Friday, July 7, 2006

My near death experience

A few summers ago, okay like eight summers ago, me and a friend were visiting some her her friends in South Mississippi. There had been a tornado go through this city the previous week (interestingly enough this was one of the cities majorly affected by Katrina) and we were amazed by all the damage. We had gone to eat at a Mexican restaurant and were all bored, so we decided to go home and drink.

Our timing was impeccable as it looked like a storm started brewing just as we were headed back home. So, we're going down the interstate and the lightening starts. Off in the distance we see a cell tower get struck by lightening, complete with sparks flying everywhere. Amazed, we all three lean into the windshield (single cab Ford Ranger) to "whoa'' the cell tower. At that exact moment my friend's windshield is struck by lightening. Now, I'm not quite sure how to describe this but imagine a camera flash magnified about ten times and about six inches from your face. And the sound, hmmm, a few times louder than the kind of thunder than shakes things. My two friends who were sitting on the outside (I was in the middle) said they could feel the electricity course through the vehicle. Yeah I'm glad I don't have that to add to my trauma.
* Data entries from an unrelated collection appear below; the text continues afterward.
(** Also: checkpoints round trip.  A controller constructed with the version and the manifest
    of a reachable one and reconciled with the transition that one exports has the same
    policy state: digest, epoch and what is left of the activation hold.  (A configured
    epoch that is the next one is a new policy, and is adopted instead.) *)
Theorem policy_checkpoint_roundtrip a base cfg seed bounded b :
  reachable a -> newAutoTuneControllerWithSeedMode base cfg seed bounded = Some b ->
  s_policyVersion (a_settings b) = s_policyVersion (a_settings a) ->
  po_manifestDigest (a_policy b) = po_manifestDigest (a_policy a) ->
  po_epoch (a_policy b) <> po_epoch (a_policy a) ⊕ 1 ->
  a_policy (reconcilePolicyTransition b (exportPolicyTransition a)) = a_policy a.
Proof.
  intros Ha Hb Hv Hd He. apply reachable_policy_wf in Ha as [Wv Wd We Wl _].
  destruct (new_policy_wf _ _ _ _ _ Hb) as [[_ Bd Be _ _] Bl].
  unfold reconcilePolicyTransition, exportPolicyTransition. simpl.
  rewrite Wv, Wd, Hv, Hd, Wd, !nonneg_id, !String.eqb_refl by done. simpl.
  apply Z.eqb_neq in He. rewrite He. unfold raise_hold, normalizeTransitionActivationHold. simpl.
  rewrite orb_true_r, Bl. unfold maxInt. destruct (Z.ltb_spec 0 (po_activationLeft (a_policy a))); simpl.
  - destruct (Z.ltb_spec 0 (po_activationLeft (a_policy a))); [|lia]. by destruct (a_policy a).
  - destruct (a_policy a) as [d e l]. simpl in *. rewrite Bl. f_equal. lia.
Qed.

Definition held_config : AutoTuneConfig :=
  {| cfg_Enabled := true; cfg_MinBatchSize := 10; cfg_MaxBatchSize := 100; cfg_StepUp := 20; cfg_StepDown := 30;
     cfg_LagHighWatermark := 50; cfg_LagLowWatermark := 5; cfg_QueueHighWatermarkPct := 80;
     cfg_QueueLowWatermarkPct := 30; cfg_HysteresisTicks := 2; cfg_CooldownTicks := 3;
     cfg_TelemetryStaleTicks := 2; cfg_TelemetryRecoveryTicks := 2; cfg_OperatorOverrideBatchSize := 0;
     cfg_OperatorReleaseHoldTicks := 0; cfg_PolicyVersion := " Policy-V2"; cfg_PolicyManifestDigest := " Manifest-V7 ";
     cfg_PolicyManifestRefreshEpoch := 3; cfg_PolicyActivationHoldTicks := 4 |}.

Definition held_start : autoTuneController :=
  default sample_controller (newAutoTuneControllerWithSeedMode 40 held_config None false).

(** It took over from version 1 at epoch 6, and one of its four hold ticks has passed. *)
Definition held_controller : autoTuneController :=
  act (act held_start (ActPolicy {| pt_HasState := true; pt_Version := "policy-v1"; pt_ManifestDigest := "m";
    pt_Epoch := 6; pt_ActivationHoldRemaining := 0; pt_FromWarmCheckpoint := false |})) (ActResolve lagging).

Lemma policy_checkpoint_roundtrip_witness :
  a_policy (reconcilePolicyTransition held_start (exportPolicyTransition held_controller)) = a_policy held_controller /\
  a_policy held_controller = {| po_manifestDigest := "manifest-v7"; po_epoch := 7; po_activationLeft := 3 |}.
Proof.
  split; [|vm_compute; reflexivity].
  apply (policy_checkpoint_roundtrip held_controller 40 held_config None false).
  - do 2 apply reach_act. eapply (reach_new 40 held_config None false). reflexivity.
  - reflexivity.
  - reflexivity.
  - vm_compute. reflexivity.
  - vm_compute. discriminate.
Defined.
So, we're all temporarily blinded and screaming and apparently swerving all over the road because when we finally could see we had gone from the far left lane to almost running off the right shoulder. Great. Escape death once, shame on death. Eh, nevermind.
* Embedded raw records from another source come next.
(* ===== verification/Coordinator.v ===== *)
(** * Coordinator: [pipeline/coordinator/coordinator.go]

    One tick turns the watermark and the chain head into at most one fetch job; the
    auto-tune controller chooses its size.  What the tick reads from the repositories,
    the chain and the channels is an argument, [tick_env]. *)

From Stdlib Require Import ZArith String Lia.
From stdpp Require Import base option list strings.
From S2P Require Import Prelude Retry Domain AutoTune PolicyLineage AutoTuneProofs PolicyProofs.

Open Scope Z_scope.
Open Scope go_scope.

(** ** Jobs and state *)

Record FetchJob := {
  fj_Chain : Chain; fj_Network : Network; fj_Address : string; fj_CursorValue : option string;
  fj_CursorSequence : Z; fj_FetchCutoffSeq : Z; fj_BatchSize : Z; fj_WalletID : option string;
  fj_OrgID : option string;
  fj_BlockScanMode : bool; fj_StartBlock : Z; fj_EndBlock : Z; fj_WatchedAddresses : list string
}.

Record BackfillRequest := { bf_Chain : Chain; bf_Network : Network; bf_FromBlock : Z }.

Record AutoTuneRestartState := {
  rs_Chain : Chain; rs_Network : Network; rs_BatchSize : Z;
  rs_OverrideManualActive : bool; rs_OverrideReleaseRemaining : Z;
  rs_PolicyVersion : string; rs_PolicyManifestDigest : string; rs_PolicyEpoch : Z;
  rs_PolicyActivationRemaining : Z
}.

(** [hasHead], [hasWatermark] and [hasBackfill] say that the provider, the repository
    and the channel are set. *)
Record Coordinator := {
  c_chain : Chain; c_network : Network;
  c_batchSize : Z; c_intervalNs : Z;
  c_hasHead : bool; c_hasWatermark : bool; c_hasBackfill : bool;
  c_maxInitialLookbackBlocks : Z;
  c_autoTune : option autoTuneController;
  c_hasEnqueued : bool; c_lastEnqueuedStart : Z; c_lastEnqueuedEnd : Z
}.

Definition New (chain : Chain) (network : Network) (batchSize interval : Z) : Coordinator :=
  {| c_chain := chain; c_network := network; c_batchSize := wrap32 batchSize; c_intervalNs := interval;
     c_hasHead := false; c_hasWatermark := false; c_hasBackfill := false; c_maxInitialLookbackBlocks := 0;
     c_autoTune := None; c_hasEnqueued := false; c_lastEnqueuedStart := 0; c_lastEnqueuedEnd := 0 |}.

(** The options set a provider, a repository or a channel. *)
Definition WithHeadProvider (c : Coordinator) : Coordinator :=
  {| c_chain := c_chain c; c_network := c_network c; c_batchSize := c_batchSize c;
     c_intervalNs := c_intervalNs c; c_hasHead := true; c_hasWatermark := c_hasWatermark c;
     c_hasBackfill := c_hasBackfill c; c_maxInitialLookbackBlocks := c_maxInitialLookbackBlocks c;
     c_autoTune := c_autoTune c; c_hasEnqueued := c_hasEnqueued c;
     c_lastEnqueuedStart := c_lastEnqueuedStart c; c_lastEnqueuedEnd := c_lastEnqueuedEnd c |}.
Definition WithBlockScanMode (c : Coordinator) : Coordinator :=
  {| c_chain := c_chain c; c_network := c_network c; c_batchSize := c_batchSize c;
     c_intervalNs := c_intervalNs c; c_hasHead := c_hasHead c; c_hasWatermark := true;
     c_hasBackfill := c_hasBackfill c; c_maxInitialLookbackBlocks := c_maxInitialLookbackBlocks c;
     c_autoTune := c_autoTune c; c_hasEnqueued := c_hasEnqueued c;
     c_lastEnqueuedStart := c_lastEnqueuedStart c; c_lastEnqueuedEnd := c_lastEnqueuedEnd c |}.
Definition WithMaxInitialLookbackBlocks (n : Z) (c : Coordinator) : Coordinator :=
  {| c_chain := c_chain c; c_network := c_network c; c_batchSize := c_batchSize c;
     c_intervalNs := c_intervalNs c; c_hasHead := c_hasHead c; c_hasWatermark := c_hasWatermark c;
     c_hasBackfill := c_hasBackfill c; c_maxInitialLookbackBlocks := n; c_autoTune := c_autoTune c;
     c_hasEnqueued := c_hasEnqueued c; c_lastEnqueuedStart := c_lastEnqueuedStart c;
     c_lastEnqueuedEnd := c_lastEnqueuedEnd c |}.
Definition WithBackfillChannel (c : Coordinator) : Coordinator :=
  {| c_chain := c_chain c; c_network := c_network c; c_batchSize := c_batchSize c;
     c_intervalNs := c_intervalNs c; c_hasHead := c_hasHead c; c_hasWatermark := c_hasWatermark c;
     c_hasBackfill := true; c_maxInitialLookbackBlocks := c_maxInitialLookbackBlocks c;
     c_autoTune := c_autoTune c; c_hasEnqueued := c_hasEnqueued c;
     c_lastEnqueuedStart := c_lastEnqueuedStart c; c_lastEnqueuedEnd := c_lastEnqueuedEnd c |}.

Definition set_autoTune (x : option autoTuneController) (c : Coordinator) : Coordinator :=
  {| c_chain := c_chain c; c_network := c_network c; c_batchSize := c_batchSize c;
     c_intervalNs := c_intervalNs c; c_hasHead := c_hasHead c; c_hasWatermark := c_hasWatermark c;
     c_hasBackfill := c_hasBackfill c; c_maxInitialLookbackBlocks := c_maxInitialLookbackBlocks c;
     c_autoTune := x; c_hasEnqueued := c_hasEnqueued c; c_lastEnqueuedStart := c_lastEnqueuedStart c;
     c_lastEnqueuedEnd := c_lastEnqueuedEnd c |}.

Definition set_enqueued (startBlock endBlock : Z) (c : Coordinator) : Coordinator :=
  {| c_chain := c_chain c; c_network := c_network c; c_batchSize := c_batchSize c;
     c_intervalNs := c_intervalNs c; c_hasHead := c_hasHead c; c_hasWatermark := c_hasWatermark c;
     c_hasBackfill := c_hasBackfill c; c_maxInitialLookbackBlocks := c_maxInitialLookbackBlocks c;
     c_autoTune := c_autoTune c; c_hasEnqueued := true; c_lastEnqueuedStart := startBlock;
     c_lastEnqueuedEnd := endBlock |}.

Definition UpdateBatchSize (newBatchSize : Z) (c : Coordinator) : Coordinator :=
  if newBatchSize <=? 0 then c
  else {| c_chain := c_chain c; c_network := c_network c; c_batchSize := wrap32 newBatchSize;
          c_intervalNs := c_intervalNs c; c_hasHead := c_hasHead c; c_hasWatermark := c_hasWatermark c;
          c_hasBackfill := c_hasBackfill c; c_maxInitialLookbackBlocks := c_maxInitialLookbackBlocks c;
          c_autoTune := c_autoTune c; c_hasEnqueued := c_hasEnqueued c;
          c_lastEnqueuedStart := c_lastEnqueuedStart c; c_lastEnqueuedEnd := c_lastEnqueuedEnd c |}.

(** The result says whether the interval changed. *)
Definition UpdateInterval (newInterval : Z) (c : Coordinator) : bool * Coordinator :=
  if newInterval <=? 0 then (false, c)
  else (negb (c_intervalNs c =? newInterval),
        {| c_chain := c_chain c; c_network := c_network c; c_batchSize := c_batchSize c;
           c_intervalNs := newInterval; c_hasHead := c_hasHead c; c_hasWatermark := c_hasWatermark c;
           c_hasBackfill := c_hasBackfill c; c_maxInitialLookbackBlocks := c_maxInitialLookbackBlocks c;
           c_autoTune := c_autoTune c; c_hasEnqueued := c_hasEnqueued c;
           c_lastEnqueuedStart := c_lastEnqueuedStart c; c_lastEnqueuedEnd := c_lastEnqueuedEnd c |}).

(** ** Auto-tune at start *)

Definition ExportAutoTuneRestartState (c : Coordinator) : option AutoTuneRestartState :=
  match c_autoTune c with
  | None => None
  | Some a =>
      let override := exportOverrideTransition a in
      let policy := exportPolicyTransition a in
      Some {| rs_Chain := c_chain c; rs_Network := c_network c; rs_BatchSize := a_currentBatch a;
              rs_OverrideManualActive := ot_WasManualOverride override;
              rs_OverrideReleaseRemaining := ot_ReleaseHoldRemaining override;
              rs_PolicyVersion := pt_Version policy; rs_PolicyManifestDigest := pt_ManifestDigest policy;
              rs_PolicyEpoch := pt_Epoch policy;
              rs_PolicyActivationRemaining := pt_ActivationHoldRemaining policy |}
  end.

Definition no_override : autoTuneOverrideTransition :=
  {| ot_WasManualOverride := false; ot_ReleaseHoldRemaining := 0 |}.
Definition no_policy : autoTunePolicyTransition :=
  {| pt_HasState := false; pt_Version := ""; pt_ManifestDigest := ""; pt_Epoch := 0;
     pt_ActivationHoldRemaining := 0; pt_FromWarmCheckpoint := false |}.

Definition has_policy_state (w : AutoTuneRestartState) : bool :=
  negb (str_empty (trim_space (rs_PolicyVersion w))) ||
  negb (str_empty (trim_space (rs_PolicyManifestDigest w))) ||
  (0 <? rs_PolicyEpoch w) || (0 <? rs_PolicyActivationRemaining w).

(** The seed, whether it is a warm start, and the transitions. *)
Definition warm_seed (c : Coordinator) (warmState : option AutoTuneRestartState)
    : option Z * bool * autoTuneOverrideTransition * autoTunePolicyTransition :=
  match warmState with
  | Some w =>
      if negb (String.eqb (rs_Chain w) (c_chain c)) then (None, false, no_override, no_policy)
      else if negb (String.eqb (rs_Network w) (c_network c)) then (None, false, no_override, no_policy)
      else if rs_BatchSize w <=? 0 then (None, false, no_override, no_policy)
      else
        (Some (rs_BatchSize w), true,
         {| ot_WasManualOverride := rs_OverrideManualActive w;
            ot_ReleaseHoldRemaining := maxInt (rs_OverrideReleaseRemaining w) 0 |},
         if has_policy_state w
         then {| pt_HasState := true; pt_Version := rs_PolicyVersion w;
                 pt_ManifestDigest := rs_PolicyManifestDigest w; pt_Epoch := nonneg (rs_PolicyEpoch w);
                 pt_ActivationHoldRemaining := maxInt (rs_PolicyActivationRemaining w) 0;
                 pt_FromWarmCheckpoint := true |}
         else no_policy)
  | None =>
      match c_autoTune c with
      | Some previous =>
          (Some (a_currentBatch previous), false, exportOverrideTransition previous,
           exportPolicyTransition previous)
      | None => (None, false, no_override, no_policy)
      end
  end.

Definition use_bounded_warm_start (warm : bool) (o : autoTuneOverrideTransition)
    (p : autoTunePolicyTransition) : bool :=
  warm && negb (ot_WasManualOverride o) && (ot_ReleaseHoldRemaining o =? 0) && negb (pt_HasState p).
Anyway, we hadn't realized when the lightening struck that it actually didn't hit the windshield, but her driver's side wiper blade, completely eliminating it from existance. Now, this is not good since we are on a major interstate and rain is now coming down in sheets. So we're all trying to navigate, scared shitless, to the nearest exit. We make it off the interstate and to a gas station. We run, literally screaming, through the rain as if acid is falling from the sky to melt our skin. Once inside the gas station/truck stop, we just all kind of have nervous breakdowns. I'd left my cigarettes in the truck but wasn't about to go back out and get them, so I bought a new pack and a lighter. (I'd left my ID out in the truck and was only barely 18 but I looked about 15. The guy asked me if I had my ID and had just witnessed my breakdown. So I start crying again going, "Are you KIDDING me?!" "Um, yeah", he says. "I was - Don't worry about the ID." LMAO)

So the friend we were visiting called her parents to tell them what happened and asked them to come get us. Know what they did?! They LAUGHED at us. I am not kidding. They thought we were making it up. Thank the goddess there was a truck driver sitting close by to us who heard us rehashing the experience over and over like the traumatized teenage girls we were and offered to look at my friend's truck. He checked the electrical and switched the passenger wiper blade to the driver's side so she could see to drive. And we made it home safe.

Now, the following week when my friend reported the incident to her insurance company, the agent wouldn't believe her about what happened. He had to come see it himself, as he had just never heard such a story. Never mind the wiper shrapnel embedded in her hood.

It's been eight years and there still isn't a thunderstorm that I don't think about that night. Wonder if there's a word for phobia of lightening?